Dataset records
++++++
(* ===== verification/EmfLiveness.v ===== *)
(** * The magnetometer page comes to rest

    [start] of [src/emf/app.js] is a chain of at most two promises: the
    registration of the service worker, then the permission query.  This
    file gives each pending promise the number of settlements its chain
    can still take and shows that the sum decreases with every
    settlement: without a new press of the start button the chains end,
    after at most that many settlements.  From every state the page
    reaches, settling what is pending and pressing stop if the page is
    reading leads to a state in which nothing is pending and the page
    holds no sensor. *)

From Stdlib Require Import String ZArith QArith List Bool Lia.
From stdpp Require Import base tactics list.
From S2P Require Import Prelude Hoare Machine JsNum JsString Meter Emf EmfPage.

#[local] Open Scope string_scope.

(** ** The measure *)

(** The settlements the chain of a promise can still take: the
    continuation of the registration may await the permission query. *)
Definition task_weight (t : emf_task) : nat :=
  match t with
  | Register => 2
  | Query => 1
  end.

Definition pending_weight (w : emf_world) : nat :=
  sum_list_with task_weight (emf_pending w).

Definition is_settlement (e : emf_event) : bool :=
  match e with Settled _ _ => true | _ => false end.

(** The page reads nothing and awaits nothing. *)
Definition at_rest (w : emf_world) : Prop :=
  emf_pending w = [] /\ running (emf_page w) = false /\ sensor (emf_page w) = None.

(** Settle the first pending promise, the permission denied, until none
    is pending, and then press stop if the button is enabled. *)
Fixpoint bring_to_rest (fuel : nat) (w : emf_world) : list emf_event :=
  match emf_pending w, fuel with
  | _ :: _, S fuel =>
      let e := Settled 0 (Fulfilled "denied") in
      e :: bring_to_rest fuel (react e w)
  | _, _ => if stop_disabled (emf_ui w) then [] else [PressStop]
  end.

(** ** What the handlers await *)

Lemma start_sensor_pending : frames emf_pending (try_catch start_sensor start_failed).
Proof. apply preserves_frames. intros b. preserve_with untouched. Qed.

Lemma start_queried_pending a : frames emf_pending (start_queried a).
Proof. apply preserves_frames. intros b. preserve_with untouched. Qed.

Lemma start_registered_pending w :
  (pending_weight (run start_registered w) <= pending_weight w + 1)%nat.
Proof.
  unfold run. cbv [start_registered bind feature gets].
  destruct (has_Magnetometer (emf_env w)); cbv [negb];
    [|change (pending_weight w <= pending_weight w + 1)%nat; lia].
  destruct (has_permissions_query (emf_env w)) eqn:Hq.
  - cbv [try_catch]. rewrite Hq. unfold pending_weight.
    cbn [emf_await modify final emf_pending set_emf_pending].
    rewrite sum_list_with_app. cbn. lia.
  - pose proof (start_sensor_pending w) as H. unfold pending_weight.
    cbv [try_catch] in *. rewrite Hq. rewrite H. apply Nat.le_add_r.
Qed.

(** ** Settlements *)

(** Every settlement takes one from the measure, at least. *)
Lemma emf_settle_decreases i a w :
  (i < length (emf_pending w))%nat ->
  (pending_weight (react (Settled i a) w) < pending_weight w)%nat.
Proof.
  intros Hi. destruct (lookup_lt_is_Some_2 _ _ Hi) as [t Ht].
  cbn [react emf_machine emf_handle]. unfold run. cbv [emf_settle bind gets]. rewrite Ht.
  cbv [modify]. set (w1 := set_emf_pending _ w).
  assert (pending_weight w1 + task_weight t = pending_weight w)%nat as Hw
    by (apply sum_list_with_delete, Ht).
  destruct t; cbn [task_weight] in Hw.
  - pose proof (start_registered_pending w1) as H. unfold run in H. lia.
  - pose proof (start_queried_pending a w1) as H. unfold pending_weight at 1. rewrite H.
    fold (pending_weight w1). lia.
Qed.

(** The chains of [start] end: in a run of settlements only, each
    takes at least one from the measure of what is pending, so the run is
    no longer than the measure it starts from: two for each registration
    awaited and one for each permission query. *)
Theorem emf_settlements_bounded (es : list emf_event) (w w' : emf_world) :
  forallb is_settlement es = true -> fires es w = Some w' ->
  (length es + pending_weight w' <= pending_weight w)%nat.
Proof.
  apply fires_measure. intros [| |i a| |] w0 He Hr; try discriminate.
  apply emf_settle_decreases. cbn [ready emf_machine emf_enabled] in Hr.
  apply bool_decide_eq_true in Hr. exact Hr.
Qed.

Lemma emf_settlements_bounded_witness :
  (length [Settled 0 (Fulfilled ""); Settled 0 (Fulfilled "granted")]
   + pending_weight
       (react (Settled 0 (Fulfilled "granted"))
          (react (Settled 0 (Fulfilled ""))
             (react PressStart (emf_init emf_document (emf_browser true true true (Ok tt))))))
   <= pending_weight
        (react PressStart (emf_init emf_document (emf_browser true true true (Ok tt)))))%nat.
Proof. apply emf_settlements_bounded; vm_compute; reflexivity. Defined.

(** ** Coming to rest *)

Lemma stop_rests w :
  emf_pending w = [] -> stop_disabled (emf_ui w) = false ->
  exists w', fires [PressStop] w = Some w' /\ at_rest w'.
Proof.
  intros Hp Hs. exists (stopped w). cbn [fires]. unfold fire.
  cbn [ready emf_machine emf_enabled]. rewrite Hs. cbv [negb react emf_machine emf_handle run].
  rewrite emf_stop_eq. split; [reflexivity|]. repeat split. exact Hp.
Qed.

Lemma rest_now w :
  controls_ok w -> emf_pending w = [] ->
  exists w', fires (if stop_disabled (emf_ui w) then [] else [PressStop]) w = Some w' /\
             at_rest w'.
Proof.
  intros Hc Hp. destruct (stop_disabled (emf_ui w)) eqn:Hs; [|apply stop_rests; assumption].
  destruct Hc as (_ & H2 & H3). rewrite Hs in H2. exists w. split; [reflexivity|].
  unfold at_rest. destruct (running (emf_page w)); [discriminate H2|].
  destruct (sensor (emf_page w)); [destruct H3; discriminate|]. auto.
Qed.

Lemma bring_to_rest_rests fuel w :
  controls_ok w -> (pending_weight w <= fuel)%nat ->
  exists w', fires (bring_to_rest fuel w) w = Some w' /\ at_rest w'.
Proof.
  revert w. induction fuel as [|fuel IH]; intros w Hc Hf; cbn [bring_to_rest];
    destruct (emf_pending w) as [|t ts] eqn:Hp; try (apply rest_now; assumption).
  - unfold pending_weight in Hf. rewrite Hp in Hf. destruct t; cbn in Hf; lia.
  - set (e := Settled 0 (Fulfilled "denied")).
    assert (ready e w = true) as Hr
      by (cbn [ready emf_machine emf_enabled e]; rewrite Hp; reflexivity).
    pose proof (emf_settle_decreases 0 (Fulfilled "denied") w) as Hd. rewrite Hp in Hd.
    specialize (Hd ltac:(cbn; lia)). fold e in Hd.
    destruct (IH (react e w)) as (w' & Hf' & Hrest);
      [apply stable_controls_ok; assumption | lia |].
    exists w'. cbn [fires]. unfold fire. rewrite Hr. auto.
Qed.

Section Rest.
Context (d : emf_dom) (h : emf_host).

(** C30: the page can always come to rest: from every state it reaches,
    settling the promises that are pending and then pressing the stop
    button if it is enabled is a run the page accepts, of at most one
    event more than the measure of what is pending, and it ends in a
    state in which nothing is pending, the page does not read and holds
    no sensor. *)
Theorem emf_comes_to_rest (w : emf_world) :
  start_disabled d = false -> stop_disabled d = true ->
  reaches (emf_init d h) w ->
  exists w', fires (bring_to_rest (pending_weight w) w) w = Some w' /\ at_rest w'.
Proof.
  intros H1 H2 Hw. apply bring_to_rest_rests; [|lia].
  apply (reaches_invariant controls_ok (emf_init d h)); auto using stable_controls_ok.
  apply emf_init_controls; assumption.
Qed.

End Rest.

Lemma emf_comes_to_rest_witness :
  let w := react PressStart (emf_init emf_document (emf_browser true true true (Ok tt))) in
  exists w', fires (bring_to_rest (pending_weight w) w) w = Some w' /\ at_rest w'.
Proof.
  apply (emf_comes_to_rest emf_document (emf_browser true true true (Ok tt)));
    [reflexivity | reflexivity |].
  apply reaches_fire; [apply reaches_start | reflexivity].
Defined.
++++++
WHAT YOU SHOULD DO
Restate the data word for word. Begin at its first line, end at the line that contains "Definition task_weight (t", and include both.

EXERCISE ANSWER
(* ===== verification/EmfLiveness.v ===== *)
(** * The magnetometer page comes to rest

    [start] of [src/emf/app.js] is a chain of at most two promises: the
    registration of the service worker, then the permission query.  This
    file gives each pending promise the number of settlements its chain
    can still take and shows that the sum decreases with every
    settlement: without a new press of the start button the chains end,
    after at most that many settlements.  From every state the page
    reaches, settling what is pending and pressing stop if the page is
    reading leads to a state in which nothing is pending and the page
    holds no sensor. *)

From Stdlib Require Import String ZArith QArith List Bool Lia.
From stdpp Require Import base tactics list.
From S2P Require Import Prelude Hoare Machine JsNum JsString Meter Emf EmfPage.

#[local] Open Scope string_scope.

(** ** The measure *)

(** The settlements the chain of a promise can still take: the
    continuation of the registration may await the permission query. *)
Definition task_weight (t : emf_task) : nat :=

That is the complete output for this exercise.